Palocci era o gerentão do “caixa geral” da propina: R$ 128 milhões repassados ao PT

Hoje, pouco após às 9 horas da manhã, os procuradores da Lava-Jato divulgaram mais informações sobre a 35ª fase da Operação, que foi responsável por prender o ex-ministro Antônio Palocci.

Palocci era chamado de “italiano” nas planilhas do propinoduto da Odebrecht, o que ajudou a dar o nome desta operação, chamada de “Omertà”, um tipo de código de silêncio da máfia italiana.

De acordo com os procuradores, e-mails e anotações registradas em celulares apreendidos mostram que Palocci, contando com “importante e constante auxílio de seu assessor Branislav Kontic”, atuou em favor da Odebrecht entre 2006 e o final de 2013, interferindo em decisões tomadas pelo governo federal.

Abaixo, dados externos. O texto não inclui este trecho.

(** * Batch analytics: indicators, correlations and trend forecast

    A shallow embedding of [WEBSITE/analytics/batch_analytics.py].

    Conventions of the embedding:
    - a Python [int] is a [Z]; a Python [float] is a real number ([R]),
      so arithmetic is exact and [np.sqrt] is the real square root;
    - the float [NaN] (an undefined statistic, a missing cell) is [None];
    - a result dictionary with fixed keys is a record; the dictionary
      [{'error': msg}] is the constructor [Error msg];
    - status, trend and interpretation labels stay the strings the code
      returns;
    - the estimators of numpy and pandas the code calls ([np.mean],
      [np.std], [Series.std], [Series.corr], ...) follow those libraries'
      documented definitions; the order statistics and shape estimators
      of [univariate_analysis] and the parsing of text cells are
      parameters;
    - [round(x, 1)] rounds the exact value to the nearest tenth, ties to
      the even neighbour. *)

From Stdlib Require Import Reals Lra Lia ZArith List String Ascii Bool.
From Stdlib Require Import Permutation Sorted.
Import ListNotations.

Open Scope string_scope.
Open Scope R_scope.

(** ** Results *)

Inductive result (A : Type) : Type :=
| Error (msg : string)
| Ok (a : A).

Arguments Error {A} msg.
Arguments Ok {A} a.

(** ** Numeric helpers *)

Module Num.

(** Python's [round(x)] on an exact value: nearest integer, ties to the
    even neighbour. *)
Definition round_half_even (x : R) : Z :=
  let f := Zfloor x in
  let d := x - IZR f in
  if Rlt_dec d (1 / 2) then f
  else if Rlt_dec (1 / 2) d then (f + 1)%Z
  else if Z.even f then f else (f + 1)%Z.

(** [round(x, 1)]. *)
Definition round1 (x : R) : R := IZR (round_half_even (x * 10)) / 10.

Definition sum (l : list R) : R := fold_right Rplus 0 l.

Definition len (l : list R) : R := INR (List.length l).

(** Elementwise combination of two arrays of one length. *)
Definition map2 {A B C : Type} (f : A -> B -> C) (a : list A) (b : list B)
  : list C :=
  map (fun p => f (fst p) (snd p)) (combine a b).

(** [np.arange(start, start + count)], as floats. *)
Definition arange (start count : nat) : list R := map INR (seq start count).

(** [np.mean], [Series.mean]; only ever called on non-empty data. *)
Definition mean (l : list R) : R := sum l / len l.

(** Sum of the squared deviations from the mean. *)
Definition ssd (l : list R) : R :=
  let m := mean l in sum (map (fun x => (x - m) * (x - m)) l).

(** [np.std]: the population standard deviation (ddof = 0). *)
Definition pstd (l : list R) : R := sqrt (ssd l / len l).

(** [Series.std]: pandas divides by [n - 1] (ddof = 1), and the result is
    NaN on fewer than two values. *)
Definition sample_std (l : list R) : option R :=
  if (List.length l <=? 1)%nat then None
  else Some (sqrt (ssd l / (len l - 1))).

(** [Series.min] and [Series.max]; NaN on an empty series. *)
Definition minimum (l : list R) : option R :=
  match l with
  | [] => None
  | x :: l' => Some (fold_left Rmin l' x)
  end.

Definition maximum (l : list R) : option R :=
  match l with
  | [] => None
  | x :: l' => Some (fold_left Rmax l' x)
  end.
(** C5. A run of the training script that completes has flattened the
    batches returned by the prediction call, built from them the mapping that
    sends a file path to the "predictions" entry of the last flattened
    prediction with that "filepath", and passed that mapping to
    [dataset.set_values] on the dataset loaded at the start, for the field
    "flash_predictions" with key field "filepath".  In every run, completed or
    not, a call of [dataset.set_values] has these arguments and comes right
    after the prediction call returned, and it is made whenever the prediction
    call returns batches whose predictions all have both entries. *)
Theorem predictions_merged_by_filepath w :
  let tr := trace (run handle module_body w) in
  (∀ i dataset field values key r,
      tr !! i = Some (Event (Dataset_set_values dataset field values key) r) →
      field = "flash_predictions" ∧ key = "filepath"
      ∧ tr !! 1%nat = Some (Event (Dataset_from_dir "/tmp/carla_data"
                                     ImageSegmentationDirectory "CameraRGB" "CameraSeg"
                                     true true)
                              (inr (VObj dataset)))
      ∧ ∃ j trainer model datamodule output batches,
          i = S j
          ∧ tr !! j = Some (Event (Trainer_predict trainer model datamodule output)
                              (inr (VBatches batches)))
          ∧ dict_comprehension (concat batches) ∅ = inr values
          ∧ ∀ k v, values !! k = Some v ↔ last_for (concat batches) k v)
  ∧ (∀ j trainer model datamodule output batches,
        tr !! j = Some (Event (Trainer_predict trainer model datamodule output)
                          (inr (VBatches batches))) →
        Forall (λ p : pydict, is_Some (p !! "filepath") ∧ is_Some (p !! "predictions"))
          (concat batches) →
        ∃ dataset values r,
          tr !! S j = Some (Event (Dataset_set_values dataset "flash_predictions"
                                     values "filepath") r))
  ∧ (outcome_of (run handle module_body w) = Returned () →
     ∃ dataset trainer model datamodule output batches values,
       tr !! 1%nat = Some (Event (Dataset_from_dir "/tmp/carla_data"
                                    ImageSegmentationDirectory "CameraRGB" "CameraSeg"
                                    true true)
                             (inr (VObj dataset)))
       ∧ tr !! 10%nat = Some (Event (Trainer_predict trainer model datamodule output)
                               (inr (VBatches batches)))
       ∧ tr !! 11%nat = Some (Event (Dataset_set_values dataset "flash_predictions"
                                       values "filepath")
                               (inr VNone))
       ∧ dict_comprehension (concat batches) ∅ = inr values
       ∧ ∀ k v, values !! k = Some v ↔ last_for (concat batches) k v).
Proof.
  unfold module_body. simpl.
  repeat next_answer;
    (split; [intros ?????? H; at_position
            | split; [intros ?????? H HF; at_position | intros H; simplify_eq]]).
  all: try (repeat (split; [done |]); eexists _, _, _, _, _, _;
            repeat (split; [done |]); by apply dict_comprehension_empty).
  all: try by eexists _, _, _.
  all: try (eexists _, _, _, _, _, _, _;
            repeat (split; [done |]); by apply dict_comprehension_empty).
  all: apply (dict_comprehension_defined _ ∅) in HF as [m Hm]; congruence.
Qed.
(** X4: conversely, splitting the join of a non-empty list of fields
    that hold no separator gives the fields back. *)
Theorem join_split_round_trip (sep : ascii) (fields : list string) :
  fields <> [] ->
  Forall (fun field => Py.free_of sep field = true) fields ->
  Py.split sep (String.concat (String sep "") fields) = fields.
Proof.
  induction fields as [|x [|y rest] IH]; intros Hne Hfree.
  - contradiction.
  - inversion Hfree; subst. simpl. now apply split_free.
  - inversion Hfree as [|? ? Hx Hrest]; subst.
    change (String.concat (String sep "") (x :: y :: rest))
      with (x ++ String sep (String.concat (String sep "") (y :: rest))).
    rewrite (split_free_sep _ _ _ Hx). f_equal.
    apply IH; [discriminate | assumption].
Qed.

Lemma join_split_round_trip_witness :
  Py.split " " (String.concat " " ["projA"; ""; "12345/3"])
    = ["projA"; ""; "12345/3"].
Proof.
  apply (join_split_round_trip " " ["projA"; ""; "12345/3"]).
  - discriminate.
  - repeat constructor.
Defined.

(** ** The loop, token by token *)

Lemma build_command_cases self message verified reviewed project changeid :
  build_command self message verified reviewed project changeid =
    if (verified =? 0) && (reviewed =? 0)
    then Return (review_command self message project changeid)
    else Raise TypeError.
Proof.
  unfold build_command, Py.truthy_int.
  destruct (verified =? 0); simpl; [|reflexivity].
  destruct (reviewed =? 0); reflexivity.
Qed.

(** X5: the command-building part of the loop body gives a command
    exactly when both scores are 0: the seven fixed arguments, the
    project, the one argument [--message '<message>'] unless the message
    is empty, and the change id.  With any non-zero score it raises
    [TypeError], whatever the sign of the score and whatever the
    message, project and change id. *)
Theorem build_command_outcome
    self message verified reviewed project changeid :
  build_command self message verified reviewed project changeid =
    if (verified =? 0) && (reviewed =? 0)
    then Return
           (app (fixed_arguments self)
              (project
                 :: app (if Py.truthy_str message
                         then ["--message '" ++ message ++ "'"] else [])
                      [changeid]))
    else Raise TypeError.
Proof.
  rewrite build_command_cases.
  destruct ((verified =? 0) && (reviewed =? 0)); [|reflexivity].
  unfold review_command. destruct (Py.truthy_str message); reflexivity.
Qed.

Lemma loop_body_cases self message verified reviewed download t :
  loop_body self message verified reviewed download t =
    if Py.free_of " " download then (Raise ValueError, t)
    else if (verified =? 0) && (reviewed =? 0)
         then (Return tt,
               (t ++ review_events (review_for self message download))%list)
         else (Raise TypeError, t).
Proof.
  unfold loop_body, bind at 1, lift at 1.
  rewrite parse_download_by_scanning.
  destruct (Py.free_of " " download); [reflexivity|].
  unfold issue_review, bind at 1, lift. rewrite build_command_cases.
  destruct ((verified =? 0) && (reviewed =? 0)); [|reflexivity].
  unfold spawn_review, bind, emit, review_events, review_for.
  now rewrite <- app_assoc.
Qed.

Lemma for_each_loop_body self message verified reviewed downloads t :
  for_each downloads (loop_body self message verified reviewed) t =
    if (verified =? 0) && (reviewed =? 0)
    then (if forallb Scan.has_space downloads
          then Return tt else Raise ValueError,
          (t ++ flat_map (fun d => review_events (review_for self message d))
                  (Scan.processed downloads))%list)
    else (first_token_outcome downloads, t).
Proof.
  revert t. induction downloads as [|d rest IH]; intros t.
  - simpl. unfold ret. rewrite app_nil_r.
    destruct ((verified =? 0) && (reviewed =? 0)); reflexivity.
  - cbn [for_each]. unfold bind at 1. rewrite loop_body_cases.
    cbn [forallb Scan.processed first_token_outcome]. unfold Scan.has_space.
    destruct (Py.free_of " " d); cbn [negb andb].
    + rewrite app_nil_r.
      destruct ((verified =? 0) && (reviewed =? 0)); reflexivity.
    + destruct ((verified =? 0) && (reviewed =? 0)) eqn:Hzero;
        [|reflexivity].
      rewrite IH. cbn [flat_map]. now rewrite <- app_assoc.
Qed.

Lemma buildFinished_run self builderName build results downloads
    message verified reviewed t :
  getProperty build "downloads" = Return (PyList downloads) ->
  messageCB self builderName build results = (message, verified, reviewed) ->
  buildFinished self builderName build results t =
    if (verified =? 0) && (reviewed =? 0)
    then (if forallb Scan.has_space downloads
          then Return tt else Raise ValueError,
          (t ++ CallMessageCB builderName results
             :: flat_map (fun d => review_events (review_for self message d))
                  (Scan.processed downloads))%list)
    else (first_token_outcome downloads,
          (t ++ [CallMessageCB builderName results])%list).
Proof.
  intros Hprop Hcb.
  rewrite (buildFinished_downloads _ _ _ _ _ _ _ _ _ Hprop Hcb).
  rewrite for_each_loop_body.
  destruct ((verified =? 0) && (reviewed =? 0)); [|reflexivity].
  now rewrite <- app_assoc.
Qed.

O fato de Palocci ocupar um ministério não fez com que ele interrompesse o lobby em favor da empreiteira em quatro esferas: a obtenção de contratos com a Petrobras, a edição da medida provisória 460/2009, que concedia benefícios tributários ao grupo, negócios envolvendo o desenvolvimento de um submarino nuclear e o financiamento do BNDES para obras em Angola.